The Canadian actor, writer and comedian Julie Nolke is a rising star. She's already established herself as a bona fide YouTube auteur. Her video series "Explaining the Pandemic to My Past Self" has received millions and millions of views.
Nolke joined WPR's "BETA" from her Toronto home to explain why she was initially reluctant to post the first video in the series.
"I didn't think it was very good," Nolke said. "I'm obviously not a great judge of my own work."
In the series, Nolke is visited by her "future self" and warned of the mostly bad and sometimes worse news that's taken place every few months between 2020 and 2022. Nolke said she and her husband wore the jokes out around their home, but viewers of her videos found them "new and relatable."
"It was just such a weird thing that collectively, globally, we were all sharing," Nolke said. "I can't think of a time in my life where it's like the entire world was on the same page. I never expected that it would feel like the apocalypse. And so that's kind of the birth of the video."
In the summer of 2021, Nolke auditioned for "Saturday Night Live." She said she never considered herself an impressionist, but she's posted a hilarious video of the characters that she performed, including impressions of Winona Ryder and of Phoebe Waller-Bridge from "Fleabag."
She only had two weeks to prepare for the audition. She decided to post it on YouTube a few months later because she put so much work into it.
"There's kind of a mandate for what you prepare," she said. "You need original characters, topical characters, lots of accents — show as much as you can in five minutes. And lots of impressions, and impressions aren't really my forte."
Nolke said she chose characters who she felt she knew well and ones whose "-isms" she could capture well.
"Like Winona Ryder," she said. "I look a little bit like her. She's got these big doe eyes and kind of a tight mouth. And I was able to kind of replicate that."
With all due respect, Nolke is definitely an impressionist, in "BETA"'s humble opinion. She is a chameleonic comedian in this audition video, and yet she was not hired for "SNL," which raises the question: What was "SNL" creator Lorne Michaels thinking?
Nolke said she got a really wonderful, complimentary email after she asked if there was anything that she can do differently for next year. They told her there wasn't, and that she should just send in another audition video.
"I think they just had a lot of submissions from very talented people," she said. "And, of course, they want a lot of diversity on the roster, and they want people from totally different backgrounds and whatnot. And I think I just kind of was similar to what they already had, which is totally fair. It's important to get diverse voices in there."
Nolke said her favorite non-pandemic video that she's posted on YouTube is probably the "World's Worst Foley Artist."
She told herself that whatever she was going to do it would be with a French accent because she wanted to improve it. She said she made it halfway through the video, had a meltdown thinking "this is absolute crap and nobody's going to watch it," got over that, finished the video and posted it.
"And people really responded to it and liked it," she said.
Nolke's fellow Canadian Bruce McCulloch of "The Kids in the Hall" comedy troupe hired her to act in the CBC television sketch comedy series, "TallBoyz" in 2019.

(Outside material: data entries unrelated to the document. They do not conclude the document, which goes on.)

Lemma get_set_ne (bd : board) i j v : i <> j -> get (set bd i v) j = get bd j.
Proof.
  intros Hne. unfold get, set. destruct (decide (i < length bd)) as [Hi|Hi].
  - now rewrite list_lookup_insert_ne.
  - destruct (decide (j < length bd)) as [Hj|Hj].
    + now rewrite lookup_app_l.
    + rewrite (lookup_ge_None_2 bd j) by lia.
      rewrite lookup_app_r by lia.
      destruct (decide (j - length bd < i - length bd)) as [Hlt|Hge].
      * rewrite lookup_app_l by (rewrite length_replicate; lia).
        rewrite lookup_replicate_2 by lia. reflexivity.
      * rewrite lookup_app_r by (rewrite length_replicate; lia).
        rewrite length_replicate.
        rewrite lookup_ge_None_2 by (simpl; lia). reflexivity.
Qed.

Lemma length_set (bd : board) i v : i < length bd -> length (set bd i v) = length bd.
Proof.
  intros Hi. unfold set. rewrite decide_True by exact Hi. apply length_insert.
Qed.

(** Marking an empty cell and emptying it again gives the array back. *)
Lemma set_restore (bd : board) i v :
  i < length bd -> get bd i = None -> set (set bd i v) i None = bd.
Proof.
  intros Hi Hnone. unfold set at 2. rewrite decide_True by exact Hi.
  unfold set. rewrite decide_True by (rewrite length_insert; exact Hi).
  rewrite list_insert_insert_eq. apply list_insert_id.
  rewrite (get_in_range bd i Hi). now rewrite Hnone.
Qed.

Lemma every_truthy_spec (bd : board) :
  every_truthy bd = true <-> forall i, i < length bd -> get bd i <> None.
Proof.
  unfold every_truthy. rewrite forallb_forall. split.
  - intros Hall i Hi Hnone.
    assert (Hin : In (get bd i) bd).
    { apply list_elem_of_In, list_elem_of_lookup. exists i. now apply get_in_range. }
    apply Hall in Hin. rewrite Hnone in Hin. discriminate.
  - intros Hall c Hin. apply list_elem_of_In, list_elem_of_lookup in Hin.
    destruct Hin as [i Hi].
    assert (Hlt : i < length bd) by (apply lookup_lt_is_Some; eauto).
    specialize (Hall i Hlt). unfold get in Hall. rewrite Hi in Hall. simpl in Hall.
    destruct c; [reflexivity | congruence].
Qed.

Lemma every_truthy_false (bd : board) :
  every_truthy bd = false <-> exists i, i < length bd /\ get bd i = None.
Proof.
  split.
  - intros Hf. unfold every_truthy in Hf.
    induction bd as [|c bd IH]; simpl in Hf; [discriminate|].
    apply andb_false_iff in Hf. destruct Hf as [Hc|Hrest].
    + exists 0. split; [simpl; lia|]. apply truthy_false in Hc. now subst c.
    + destruct (IH Hrest) as (i & Hi & Hg). exists (S i). split; [simpl; lia|exact Hg].
  - intros (i & Hi & Hg). destruct (every_truthy bd) eqn:E; [|reflexivity].
    exfalso. rewrite every_truthy_spec in E. exact (E i Hi Hg).
Qed.

(** ** Completed lines *)

Lemma line_hit_true (bd : board) (l : line) :
  line_hit bd l = true <-> exists m, complete bd l m.
Proof.
  destruct l as [[a b] c]. unfold line_hit, complete. simpl.
  rewrite !andb_true_iff, !bool_decide_eq_true, truthy_true. split.
  - intros [[[m Hm] Hb] Hc]. exists m. repeat split; congruence.
  - intros (m & Ha & Hb & Hc). repeat split; [eauto|congruence|congruence].
Qed.

Lemma complete_functional (bd : board) l m m' :
  complete bd l m -> complete bd l m' -> m = m'.
Proof. intros [H _] [H' _]. congruence. Qed.

Lemma first_line_None (bd : board) ls :
  first_line bd ls = None <-> forall l m, l ∈ ls -> ~ complete bd l m.
Proof.
  induction ls as [|l ls IH]; simpl.
  - split; [|reflexivity]. intros _ l m Hin. inversion Hin.
  - destruct (line_hit bd l) eqn:Hhit.
    + apply line_hit_true in Hhit. destruct Hhit as [m Hm].
      pose proof Hm as [Ha _]. rewrite Ha. split; [discriminate|].
      intros Hall. exfalso. apply (Hall l m); [left|exact Hm].
    + rewrite IH. split.
      * intros Hall l' m' Hin Hc. apply elem_of_cons in Hin. destruct Hin as [->|Hin].
        -- assert (line_hit bd l = true) by (apply line_hit_true; eauto). congruence.
        -- exact (Hall l' m' Hin Hc).
      * intros Hall l' m' Hin. apply Hall. now right.
Qed.

Lemma first_line_Some (bd : board) ls m l :
  first_line bd ls = Some (m, l) <->
  exists pre post, ls = pre ++ l :: post /\ complete bd l m /\
                   forall l' m', l' ∈ pre -> ~ complete bd l' m'.
Proof.
  revert m l. induction ls as [|l0 ls IH]; intros m l; simpl.
  - split; [discriminate|]. intros (pre & post & He & _). now destruct pre.
  - destruct (line_hit bd l0) eqn:Hhit.
    + apply line_hit_true in Hhit. destruct Hhit as [m0 Hm0].
      pose proof Hm0 as [Ha _]. rewrite Ha. split.
      * intros [= <- <-]. exists [], ls. repeat split; try apply Hm0.
        intros l' m' Hin. inversion Hin.
      * intros (pre & post & He & Hc & Hpre). destruct pre as [|p pre]; simpl in He.
        -- injection He as -> _. f_equal. f_equal. eapply complete_functional; eauto.
        -- injection He as -> _. exfalso. apply (Hpre p m0); [left|exact Hm0].
    + rewrite IH. split.
      * intros (pre & post & -> & Hc & Hpre). exists (l0 :: pre), post.
        repeat split; try apply Hc.
        intros l' m' Hin Hc'. apply elem_of_cons in Hin. destruct Hin as [->|Hin].
        -- assert (line_hit bd l0 = true) by (apply line_hit_true; eauto). congruence.
        -- exact (Hpre l' m' Hin Hc').
      * intros (pre & post & He & Hc & Hpre). destruct pre as [|p pre]; simpl in He.
        -- injection He as -> _.
           assert (line_hit bd l = true) by (apply line_hit_true; eauto). congruence.
        -- injection He as -> ->. exists pre, post. repeat split; try apply Hc.
           intros l' m' Hin. apply Hpre. now right.
Qed.

Lemma checkWinner_Win (bd : board) m l :
  checkWinner bd = Win m l <-> first_line bd LINES = Some (m, l).
Proof.
  unfold checkWinner. destruct (first_line bd LINES) as [[m' l']|].
  - split; congruence.
  - destruct (every_truthy bd); split; discriminate.
Qed.

Lemma checkWinner_no_line (bd : board) :
  (forall l m, l ∈ LINES -> ~ complete bd l m) ->
  checkWinner bd = if every_truthy bd then Draw else InProgress.
Proof.
  intros Hno. apply first_line_None in Hno. unfold checkWinner. now rewrite Hno.
Qed.

(** C2. On any list of cells in which some line of [LINES] is completed
    by a mark, [checkWinner] returns [Win m l] for the first completed
    line [l] in the order of [LINES] and the mark [m] on it; boards won
    twice over are included. *)
Theorem checkWinner_first_completed_line (bd : board) :
  (exists l m, l ∈ LINES /\ complete bd l m) ->
  exists pre l post m,
    LINES = pre ++ l :: post /\
    complete bd l m /\
    (forall l' m', l' ∈ pre -> ~ complete bd l' m') /\
    checkWinner bd = Win m l.
Proof.
  intros (l0 & m0 & Hin & Hc).
  destruct (first_line bd LINES) as [[m l]|] eqn:E.
  - pose proof E as E'. apply first_line_Some in E'.
    destruct E' as (pre & post & He & Hcl & Hpre).
    exists pre, l, post, m. repeat split; try apply Hcl; try assumption.
    now apply checkWinner_Win.
  - exfalso. rewrite first_line_None in E. exact (E l0 m0 Hin Hc).
Qed.

Lemma checkWinner_first_completed_line_witness :
  exists pre l post m,
    LINES = pre ++ l :: post /\
    complete double_won l m /\
    (forall l' m', l' ∈ pre -> ~ complete double_won l' m') /\
    checkWinner double_won = Win m l.
Proof.
  apply (checkWinner_first_completed_line double_won).
  exists (3, 4, 5), O. split.
  - unfold LINES. right. left.
  - repeat split; reflexivity.
Defined.

(** C3. On a nine-cell board without a completed line, [checkWinner]
    returns [Draw] when every cell is occupied and [InProgress] when
    some cell is empty. *)
Theorem checkWinner_no_completed_line (bd : board) :
  length bd = 9 ->
  (forall l m, l ∈ LINES -> ~ complete bd l m) ->
  ((forall i, i < 9 -> get bd i <> None) -> checkWinner bd = Draw) /\
  ((exists i, i < 9 /\ get bd i = None) -> checkWinner bd = InProgress).
Proof.
  intros Hlen Hno. rewrite (checkWinner_no_line bd Hno). split.
  - intros Hfull. rewrite <- Hlen in Hfull. apply every_truthy_spec in Hfull.
    now rewrite Hfull.
  - intros Hex. rewrite <- Hlen in Hex. apply every_truthy_false in Hex.
    now rewrite Hex.
Qed.

Lemma checkWinner_no_completed_line_witness :
  checkWinner drawn_board = Draw /\ checkWinner threat_board = InProgress.
Proof.
  split.
  - apply (checkWinner_no_completed_line drawn_board).
    + reflexivity.
    + apply first_line_None. reflexivity.
    + intros i Hi. do 9 (destruct i as [|i]; [discriminate|]). lia.
  - apply (checkWinner_no_completed_line threat_board).
    + reflexivity.
    + apply first_line_None. reflexivity.
    + exists 1. split; [lia|reflexivity].
Defined.

(** ** The two marks *)

Lemma opponent_ne (player : Mark) : opponent player <> player.
Proof. destruct player; unfold opponent; simpl; congruence. Qed.

Lemma mark_cases (player m : Mark) : m = player \/ m = opponent player.
Proof. destruct player, m; unfold opponent; simpl; auto. Qed.

Lemma next_turn_player (player : Mark) : next_turn player player = opponent player.
Proof. unfold next_turn. now rewrite decide_True. Qed.

Lemma next_turn_opponent (player : Mark) : next_turn player (opponent player) = player.
Proof. unfold next_turn. rewrite decide_False; [reflexivity | apply opponent_ne]. Qed.

(** ** winnerCheck agrees with checkWinner *)

Lemma first_mark_first_line (bd : board) ls :
  first_mark bd ls = fst <$> first_line bd ls.
Proof.
  induction ls as [|l ls IH]; simpl; [reflexivity|].
  destruct (line_hit bd l); [|exact IH].
  destruct (get bd (l.1.1)); [reflexivity|exact IH].
Qed.

Lemma winnerCheck_checkWinner (bd : board) :
  winnerCheck bd =
  match checkWinner bd with
  | Win m _ => WMark m
  | Draw => WDraw
  | InProgress => WNull
  end.
Proof.
  unfold winnerCheck, checkWinner. rewrite first_mark_first_line.
  destruct (first_line bd LINES) as [[m l]|]; simpl; [reflexivity|].
  now destruct (every_truthy bd).
Qed.

(** ** Empty cells *)

Lemma elem_of_empties (bd : board) i : i ∈ empties bd <-> i < 9 /\ get bd i = None.
Proof.
  unfold empties. rewrite list_elem_of_filter, elem_of_seq. split.
  - intros [Hg Hi]. split; [lia|exact Hg].
  - intros [Hi Hg]. split; [exact Hg|lia].
Qed.

Lemma count_empty_le (bd : board) : count_empty bd <= 9.
Proof.
  unfold count_empty, empties.
  etransitivity; [apply length_filter|]. now rewrite length_seq.
Qed.

Lemma filter_length_lt {A} (P Q : A -> Prop)
      `{!forall x, Decision (P x)} `{!forall x, Decision (Q x)} (l : list A) (a : A) :
  (forall x, Q x -> P x) -> a ∈ l -> P a -> ~ Q a ->
  length (filter Q l) < length (filter P l).
Proof.
  intros Himp Hin Hp Hq.
  assert (Hle : forall l', length (filter Q l') <= length (filter P l')).
  { induction l' as [|x l' IH]; [reflexivity|].
    rewrite !filter_cons. destruct (decide (Q x)) as [Hx|Hx].
    - rewrite decide_True by auto. simpl. lia.
    - destruct (decide (P x)); simpl; lia. }
  induction l as [|x l IH]; [inversion Hin|].
  rewrite !filter_cons. apply elem_of_cons in Hin. destruct Hin as [<-|Hin].
  - destruct (decide (Q a)); [contradiction|].
    destruct (decide (P a)); [|contradiction].
    simpl. specialize (Hle l). lia.
  - specialize (IH Hin). destruct (decide (Q x)) as [Hx|Hx].
    + rewrite decide_True by auto. simpl. lia.
    + destruct (decide (P x)); simpl; lia.
Qed.

(** Marking an empty cell leaves one empty cell less. *)
Lemma count_empty_set (bd : board) i m :
  i < 9 -> get bd i = None -> count_empty (set bd i (Some m)) < count_empty bd.
Proof.
  intros Hi Hg. unfold count_empty, empties.
  apply (filter_length_lt _ _ _ i).
  - intros j Hj. destruct (decide (i = j)) as [->|Hne].
    + rewrite get_set_eq in Hj. discriminate.
    + now rewrite get_set_ne in Hj.
  - apply elem_of_seq. lia.
  - exact Hg.
  - rewrite get_set_eq. discriminate.
Qed.

Lemma InProgress_has_empty (bd : board) :
  length bd = 9 -> checkWinner bd = InProgress -> exists i, i < 9 /\ get bd i = None.
Proof.
  intros Hlen Hp. unfold checkWinner in Hp.
  destruct (first_line bd LINES) as [[m l]|]; [discriminate|].
  destruct (every_truthy bd) eqn:E; [discriminate|].
  apply every_truthy_false in E. now rewrite Hlen in E.
Qed.

Lemma no_empty_terminal (bd : board) :
  (forall i, i < length bd -> get bd i <> None) -> checkWinner bd <> InProgress.
Proof.
  intros Hfull. apply every_truthy_spec in Hfull. unfold checkWinner.
  destruct (first_line bd LINES) as [[m l]|]; [discriminate|].
  rewrite Hfull. discriminate.
Qed.

(** ** The loop over the cells *)

(** When every search started from a marked cell returns a node and hands
    the array back as it received it, the loop records one entry per empty
    cell, in visiting order, and leaves the array as it found it. *)
Lemma explore_spec rec turn (sc : nat -> Z) todo (bd : board) scores :
  (forall i, i ∈ todo -> i < length bd) ->
  (forall i, i ∈ todo -> get bd i = None ->
     exists n, rec (set bd i (Some turn)) = Ret (Some n, set bd i (Some turn))
               /\ score n = sc i) ->
  explore rec turn todo bd scores =
  Ret (scores ++ map (fun i => {| index := Some i; score := sc i |})
                     (filter (fun i => get bd i = None) todo), bd).
Proof.
  revert scores. induction todo as [|i todo IH]; intros scores Hrange Hrec; simpl.
  - now rewrite app_nil_r.
  - assert (Hrange' : forall j, j ∈ todo -> j < length bd)
      by (intros j Hj; apply Hrange; now right).
    assert (Hrec' : forall j, j ∈ todo -> get bd j = None ->
              exists n, rec (set bd j (Some turn)) = Ret (Some n, set bd j (Some turn))
                        /\ score n = sc j)
      by (intros j Hj; apply Hrec; now right).
    rewrite filter_cons. destruct (decide (get bd i = None)) as [Hg|Hg].
    + rewrite Hg. simpl.
      destruct (Hrec i ltac:(left) Hg) as (n & Hn & Hs).
      rewrite Hn, Hs. rewrite set_restore by (auto; apply Hrange; left).
      rewrite (IH _ Hrange' Hrec'). simpl. now rewrite <- app_assoc.
    + destruct (get bd i) eqn:E; [|congruence]. simpl.
      apply (IH _ Hrange' Hrec').
Qed.

(** ** Selecting the best entry *)

Section Pick.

About a year later, he messaged Nolke to pitch the idea of making a show together.
"And I said, 'Is this a joke? Is this for real, Bruce?' He was like, 'Yeah, absolutely.'"
Nolke said they've been working on developing a show for the past year. She described it as a plot-driven dark comedy.
"He and I wanted to make something that had authentic civilian characters who were flawed, who felt things, but also in a very, very comedic way," she said. "Both he and I have made a lot of sketch (comedy), and we wanted something that was a little more true to life. And that's kind of the path we went down. But it is very funny."
McCulloch has described Nolke's approach to comedy as "ferocious." Nolke said she thinks that he's referring to the fact that she's a "self-described" workhorse.
"I have a very diligent schedule, and I'm a firm believer that while you can wait for artistic inspiration to hit you, you're also responsible for putting yourself in situations where you are more susceptible for artistic inspiration."